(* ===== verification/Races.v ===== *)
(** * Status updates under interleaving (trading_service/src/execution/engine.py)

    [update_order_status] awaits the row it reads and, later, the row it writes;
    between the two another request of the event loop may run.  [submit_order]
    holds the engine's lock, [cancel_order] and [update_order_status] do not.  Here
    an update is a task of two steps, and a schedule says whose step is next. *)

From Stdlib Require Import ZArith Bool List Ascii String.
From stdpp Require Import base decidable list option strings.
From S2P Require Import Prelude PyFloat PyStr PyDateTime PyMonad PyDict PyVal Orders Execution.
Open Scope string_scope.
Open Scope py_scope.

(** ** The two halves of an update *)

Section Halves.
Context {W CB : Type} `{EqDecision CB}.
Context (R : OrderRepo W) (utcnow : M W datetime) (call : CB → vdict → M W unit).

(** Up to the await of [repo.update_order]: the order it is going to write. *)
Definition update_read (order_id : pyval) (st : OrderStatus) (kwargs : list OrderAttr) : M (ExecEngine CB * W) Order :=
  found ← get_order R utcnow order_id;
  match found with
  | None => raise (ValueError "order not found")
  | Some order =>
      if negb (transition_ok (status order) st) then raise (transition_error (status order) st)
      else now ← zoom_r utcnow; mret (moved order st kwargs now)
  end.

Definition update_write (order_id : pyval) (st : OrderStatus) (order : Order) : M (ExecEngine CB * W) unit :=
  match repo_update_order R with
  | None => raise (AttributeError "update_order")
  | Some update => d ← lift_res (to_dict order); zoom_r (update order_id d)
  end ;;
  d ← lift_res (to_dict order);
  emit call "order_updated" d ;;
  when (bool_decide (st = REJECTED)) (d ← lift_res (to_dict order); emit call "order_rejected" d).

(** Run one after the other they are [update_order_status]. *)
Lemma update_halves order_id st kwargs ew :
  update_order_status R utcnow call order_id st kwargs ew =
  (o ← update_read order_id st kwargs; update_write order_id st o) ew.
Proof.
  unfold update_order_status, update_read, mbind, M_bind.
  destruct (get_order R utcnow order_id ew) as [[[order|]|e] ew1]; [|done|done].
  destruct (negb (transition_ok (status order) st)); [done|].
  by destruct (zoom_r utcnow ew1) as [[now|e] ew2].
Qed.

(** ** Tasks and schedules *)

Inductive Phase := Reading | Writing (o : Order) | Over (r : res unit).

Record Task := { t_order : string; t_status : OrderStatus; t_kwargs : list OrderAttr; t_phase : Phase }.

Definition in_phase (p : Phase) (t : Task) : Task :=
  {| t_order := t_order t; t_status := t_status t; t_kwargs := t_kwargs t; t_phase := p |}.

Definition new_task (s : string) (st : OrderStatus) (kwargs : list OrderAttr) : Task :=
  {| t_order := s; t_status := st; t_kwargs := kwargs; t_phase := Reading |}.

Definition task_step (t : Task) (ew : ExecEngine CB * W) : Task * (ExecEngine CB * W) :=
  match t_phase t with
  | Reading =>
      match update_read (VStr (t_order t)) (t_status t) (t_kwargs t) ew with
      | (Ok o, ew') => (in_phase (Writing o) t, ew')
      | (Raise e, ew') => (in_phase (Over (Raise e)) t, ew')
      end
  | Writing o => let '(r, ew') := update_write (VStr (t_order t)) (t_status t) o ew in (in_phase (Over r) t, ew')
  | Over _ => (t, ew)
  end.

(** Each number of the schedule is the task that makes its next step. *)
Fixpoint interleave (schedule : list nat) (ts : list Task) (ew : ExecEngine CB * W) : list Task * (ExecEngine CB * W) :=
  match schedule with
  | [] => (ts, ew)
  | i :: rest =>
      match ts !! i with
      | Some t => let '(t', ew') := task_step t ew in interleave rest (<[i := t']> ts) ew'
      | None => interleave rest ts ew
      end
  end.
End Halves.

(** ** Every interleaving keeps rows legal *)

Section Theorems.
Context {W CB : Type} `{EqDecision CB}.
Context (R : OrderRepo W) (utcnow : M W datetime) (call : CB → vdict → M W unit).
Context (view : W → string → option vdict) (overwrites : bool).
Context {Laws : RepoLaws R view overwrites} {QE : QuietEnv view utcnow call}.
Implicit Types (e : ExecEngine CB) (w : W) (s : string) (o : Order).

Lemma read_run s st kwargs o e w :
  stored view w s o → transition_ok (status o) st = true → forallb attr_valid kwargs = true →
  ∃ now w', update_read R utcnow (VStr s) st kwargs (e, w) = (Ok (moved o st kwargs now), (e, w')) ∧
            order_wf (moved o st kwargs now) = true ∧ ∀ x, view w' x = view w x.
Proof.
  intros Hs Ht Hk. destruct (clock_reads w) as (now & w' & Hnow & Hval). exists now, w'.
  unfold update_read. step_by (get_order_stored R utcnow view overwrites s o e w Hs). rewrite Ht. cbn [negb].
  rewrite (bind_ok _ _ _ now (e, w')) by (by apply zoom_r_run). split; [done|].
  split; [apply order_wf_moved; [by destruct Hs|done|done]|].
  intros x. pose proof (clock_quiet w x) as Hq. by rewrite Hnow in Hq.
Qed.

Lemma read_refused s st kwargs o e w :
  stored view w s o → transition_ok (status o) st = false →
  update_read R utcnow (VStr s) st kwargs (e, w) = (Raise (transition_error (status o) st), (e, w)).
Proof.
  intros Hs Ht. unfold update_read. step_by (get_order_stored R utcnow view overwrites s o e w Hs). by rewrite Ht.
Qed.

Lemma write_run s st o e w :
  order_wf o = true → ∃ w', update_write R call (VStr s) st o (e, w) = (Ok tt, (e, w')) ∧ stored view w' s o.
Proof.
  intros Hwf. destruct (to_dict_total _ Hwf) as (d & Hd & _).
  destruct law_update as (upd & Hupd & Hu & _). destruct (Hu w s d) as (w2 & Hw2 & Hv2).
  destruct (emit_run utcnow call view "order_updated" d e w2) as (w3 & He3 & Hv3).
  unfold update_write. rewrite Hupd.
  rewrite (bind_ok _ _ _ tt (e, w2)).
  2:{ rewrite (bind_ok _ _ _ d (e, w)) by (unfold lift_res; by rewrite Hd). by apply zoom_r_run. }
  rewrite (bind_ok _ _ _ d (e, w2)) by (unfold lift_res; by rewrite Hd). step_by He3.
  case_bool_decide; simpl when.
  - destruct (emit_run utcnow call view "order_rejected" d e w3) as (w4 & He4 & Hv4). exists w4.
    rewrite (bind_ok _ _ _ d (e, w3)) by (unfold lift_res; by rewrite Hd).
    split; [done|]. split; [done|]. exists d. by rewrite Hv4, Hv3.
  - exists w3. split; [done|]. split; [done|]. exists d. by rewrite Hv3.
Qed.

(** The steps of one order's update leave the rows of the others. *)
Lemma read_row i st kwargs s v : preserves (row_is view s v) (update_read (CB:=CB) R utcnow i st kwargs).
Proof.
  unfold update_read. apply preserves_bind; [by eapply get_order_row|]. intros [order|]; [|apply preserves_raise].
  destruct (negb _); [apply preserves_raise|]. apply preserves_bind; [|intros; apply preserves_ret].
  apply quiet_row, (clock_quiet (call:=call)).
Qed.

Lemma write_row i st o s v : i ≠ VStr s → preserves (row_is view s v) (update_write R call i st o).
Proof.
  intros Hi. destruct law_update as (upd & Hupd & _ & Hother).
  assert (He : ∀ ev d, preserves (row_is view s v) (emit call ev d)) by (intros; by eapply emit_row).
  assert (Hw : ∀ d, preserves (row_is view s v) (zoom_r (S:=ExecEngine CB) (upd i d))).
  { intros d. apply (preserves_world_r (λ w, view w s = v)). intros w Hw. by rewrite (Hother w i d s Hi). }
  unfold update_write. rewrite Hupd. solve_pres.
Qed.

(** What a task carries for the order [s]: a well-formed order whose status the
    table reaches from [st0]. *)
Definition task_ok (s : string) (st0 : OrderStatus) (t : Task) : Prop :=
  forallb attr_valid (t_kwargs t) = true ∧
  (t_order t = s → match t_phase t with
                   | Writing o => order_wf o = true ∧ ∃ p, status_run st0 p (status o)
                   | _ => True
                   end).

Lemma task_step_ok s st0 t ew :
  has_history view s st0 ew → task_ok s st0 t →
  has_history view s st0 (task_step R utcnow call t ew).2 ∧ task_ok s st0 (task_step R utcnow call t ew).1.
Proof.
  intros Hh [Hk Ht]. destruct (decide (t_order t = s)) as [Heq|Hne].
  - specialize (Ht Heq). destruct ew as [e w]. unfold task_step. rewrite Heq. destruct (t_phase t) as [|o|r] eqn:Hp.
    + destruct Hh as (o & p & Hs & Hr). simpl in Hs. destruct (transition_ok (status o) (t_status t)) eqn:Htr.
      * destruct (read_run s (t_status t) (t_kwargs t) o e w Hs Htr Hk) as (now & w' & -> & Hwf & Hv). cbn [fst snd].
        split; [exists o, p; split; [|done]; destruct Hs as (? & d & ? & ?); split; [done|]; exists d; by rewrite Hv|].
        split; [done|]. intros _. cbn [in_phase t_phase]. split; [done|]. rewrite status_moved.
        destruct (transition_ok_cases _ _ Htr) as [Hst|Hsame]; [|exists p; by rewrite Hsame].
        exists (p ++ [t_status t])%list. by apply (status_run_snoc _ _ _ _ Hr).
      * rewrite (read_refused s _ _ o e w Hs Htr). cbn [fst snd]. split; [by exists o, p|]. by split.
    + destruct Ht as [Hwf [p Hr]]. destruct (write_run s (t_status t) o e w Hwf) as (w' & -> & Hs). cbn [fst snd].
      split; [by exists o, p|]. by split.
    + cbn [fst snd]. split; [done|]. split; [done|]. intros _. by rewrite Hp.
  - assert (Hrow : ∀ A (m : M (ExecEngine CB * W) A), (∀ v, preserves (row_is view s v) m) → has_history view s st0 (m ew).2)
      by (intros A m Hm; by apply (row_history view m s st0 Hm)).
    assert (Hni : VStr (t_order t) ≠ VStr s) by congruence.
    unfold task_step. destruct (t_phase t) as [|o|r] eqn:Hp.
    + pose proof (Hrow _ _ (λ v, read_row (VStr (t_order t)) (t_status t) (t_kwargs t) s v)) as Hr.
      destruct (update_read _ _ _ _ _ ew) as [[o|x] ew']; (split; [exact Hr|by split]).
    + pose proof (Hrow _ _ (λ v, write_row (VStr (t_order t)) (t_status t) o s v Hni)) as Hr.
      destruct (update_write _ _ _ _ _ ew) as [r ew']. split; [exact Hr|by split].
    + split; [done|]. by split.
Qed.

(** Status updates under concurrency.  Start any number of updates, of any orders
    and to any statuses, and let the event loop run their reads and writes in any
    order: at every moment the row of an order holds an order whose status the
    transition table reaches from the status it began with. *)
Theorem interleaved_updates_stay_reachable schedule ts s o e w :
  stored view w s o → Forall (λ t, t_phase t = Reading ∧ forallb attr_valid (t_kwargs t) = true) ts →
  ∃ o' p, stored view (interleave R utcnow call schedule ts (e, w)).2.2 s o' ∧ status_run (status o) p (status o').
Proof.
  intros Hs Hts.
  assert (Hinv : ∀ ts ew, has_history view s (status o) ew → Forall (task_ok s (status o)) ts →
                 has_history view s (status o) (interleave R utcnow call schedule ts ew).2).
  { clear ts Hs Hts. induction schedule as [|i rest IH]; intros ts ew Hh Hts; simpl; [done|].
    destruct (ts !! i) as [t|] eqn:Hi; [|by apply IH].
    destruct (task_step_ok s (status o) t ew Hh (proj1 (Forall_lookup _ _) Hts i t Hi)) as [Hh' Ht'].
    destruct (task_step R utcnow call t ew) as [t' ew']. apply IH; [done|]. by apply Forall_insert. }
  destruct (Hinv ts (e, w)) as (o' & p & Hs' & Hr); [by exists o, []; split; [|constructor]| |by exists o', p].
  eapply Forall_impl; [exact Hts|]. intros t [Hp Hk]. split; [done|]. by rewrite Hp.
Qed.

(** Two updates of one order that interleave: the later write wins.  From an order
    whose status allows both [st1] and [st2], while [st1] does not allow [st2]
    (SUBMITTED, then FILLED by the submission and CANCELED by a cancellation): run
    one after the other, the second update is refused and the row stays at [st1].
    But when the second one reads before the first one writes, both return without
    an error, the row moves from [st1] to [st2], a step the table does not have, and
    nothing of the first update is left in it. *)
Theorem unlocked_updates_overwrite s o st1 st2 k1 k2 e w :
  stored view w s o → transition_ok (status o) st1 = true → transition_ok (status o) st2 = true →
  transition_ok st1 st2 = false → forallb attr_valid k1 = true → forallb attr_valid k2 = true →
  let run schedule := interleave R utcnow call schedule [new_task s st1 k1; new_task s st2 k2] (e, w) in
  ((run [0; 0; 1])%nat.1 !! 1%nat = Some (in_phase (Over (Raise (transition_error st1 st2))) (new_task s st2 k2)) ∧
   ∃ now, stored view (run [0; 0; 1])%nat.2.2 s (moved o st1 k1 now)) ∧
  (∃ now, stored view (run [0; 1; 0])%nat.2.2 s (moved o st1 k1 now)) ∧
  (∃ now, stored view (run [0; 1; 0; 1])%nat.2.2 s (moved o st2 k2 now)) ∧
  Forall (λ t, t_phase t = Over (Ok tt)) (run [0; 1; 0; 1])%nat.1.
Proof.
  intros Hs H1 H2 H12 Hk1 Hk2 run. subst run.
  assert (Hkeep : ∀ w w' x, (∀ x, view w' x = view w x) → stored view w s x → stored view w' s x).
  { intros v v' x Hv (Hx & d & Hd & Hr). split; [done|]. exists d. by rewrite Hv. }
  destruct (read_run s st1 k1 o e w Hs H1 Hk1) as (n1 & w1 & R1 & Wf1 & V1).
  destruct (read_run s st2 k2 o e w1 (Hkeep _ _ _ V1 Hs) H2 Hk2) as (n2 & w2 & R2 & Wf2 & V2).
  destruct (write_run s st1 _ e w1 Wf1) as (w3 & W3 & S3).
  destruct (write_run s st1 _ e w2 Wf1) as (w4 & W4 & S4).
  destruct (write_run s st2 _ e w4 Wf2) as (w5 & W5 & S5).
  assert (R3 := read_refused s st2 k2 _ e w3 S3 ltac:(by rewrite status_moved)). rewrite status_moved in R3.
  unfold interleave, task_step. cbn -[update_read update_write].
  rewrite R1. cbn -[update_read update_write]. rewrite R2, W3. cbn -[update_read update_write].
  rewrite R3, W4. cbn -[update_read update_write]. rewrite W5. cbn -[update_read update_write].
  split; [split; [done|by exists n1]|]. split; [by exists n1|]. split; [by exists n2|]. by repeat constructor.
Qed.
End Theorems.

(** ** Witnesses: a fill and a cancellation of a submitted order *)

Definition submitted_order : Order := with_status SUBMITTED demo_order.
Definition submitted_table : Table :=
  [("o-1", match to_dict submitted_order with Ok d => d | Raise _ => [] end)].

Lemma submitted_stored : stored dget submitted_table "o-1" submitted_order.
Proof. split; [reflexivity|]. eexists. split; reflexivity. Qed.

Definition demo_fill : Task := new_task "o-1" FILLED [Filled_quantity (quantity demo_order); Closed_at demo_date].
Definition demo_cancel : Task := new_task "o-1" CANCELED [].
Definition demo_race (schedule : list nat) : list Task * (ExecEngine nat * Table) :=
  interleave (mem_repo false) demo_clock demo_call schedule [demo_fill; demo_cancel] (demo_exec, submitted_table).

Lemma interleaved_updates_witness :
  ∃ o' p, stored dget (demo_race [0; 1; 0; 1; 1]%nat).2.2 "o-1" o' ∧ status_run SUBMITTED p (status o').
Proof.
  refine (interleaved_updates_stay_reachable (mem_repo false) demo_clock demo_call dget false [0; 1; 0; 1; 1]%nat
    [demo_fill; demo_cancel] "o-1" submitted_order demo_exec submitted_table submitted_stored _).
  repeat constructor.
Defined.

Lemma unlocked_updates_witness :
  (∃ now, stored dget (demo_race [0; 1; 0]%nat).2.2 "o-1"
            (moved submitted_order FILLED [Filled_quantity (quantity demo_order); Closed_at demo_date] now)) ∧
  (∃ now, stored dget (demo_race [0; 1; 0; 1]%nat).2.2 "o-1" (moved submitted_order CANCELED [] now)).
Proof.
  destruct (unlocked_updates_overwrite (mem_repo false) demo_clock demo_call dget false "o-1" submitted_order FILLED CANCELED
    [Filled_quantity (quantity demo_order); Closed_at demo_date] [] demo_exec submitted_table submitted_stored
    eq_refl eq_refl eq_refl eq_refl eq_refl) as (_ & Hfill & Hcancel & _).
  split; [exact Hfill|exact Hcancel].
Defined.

_Exercise requirements_
Repeat the entries above exactly, beginning at their first line and ending with the line that contains "From Stdlib Require", with nothing added.

_Your solution_
(* ===== verification/Races.v ===== *)
(** * Status updates under interleaving (trading_service/src/execution/engine.py)

    [update_order_status] awaits the row it reads and, later, the row it writes;
    between the two another request of the event loop may run.  [submit_order]
    holds the engine's lock, [cancel_order] and [update_order_status] do not.  Here
    an update is a task of two steps, and a schedule says whose step is next. *)

From Stdlib Require Import ZArith Bool List Ascii String.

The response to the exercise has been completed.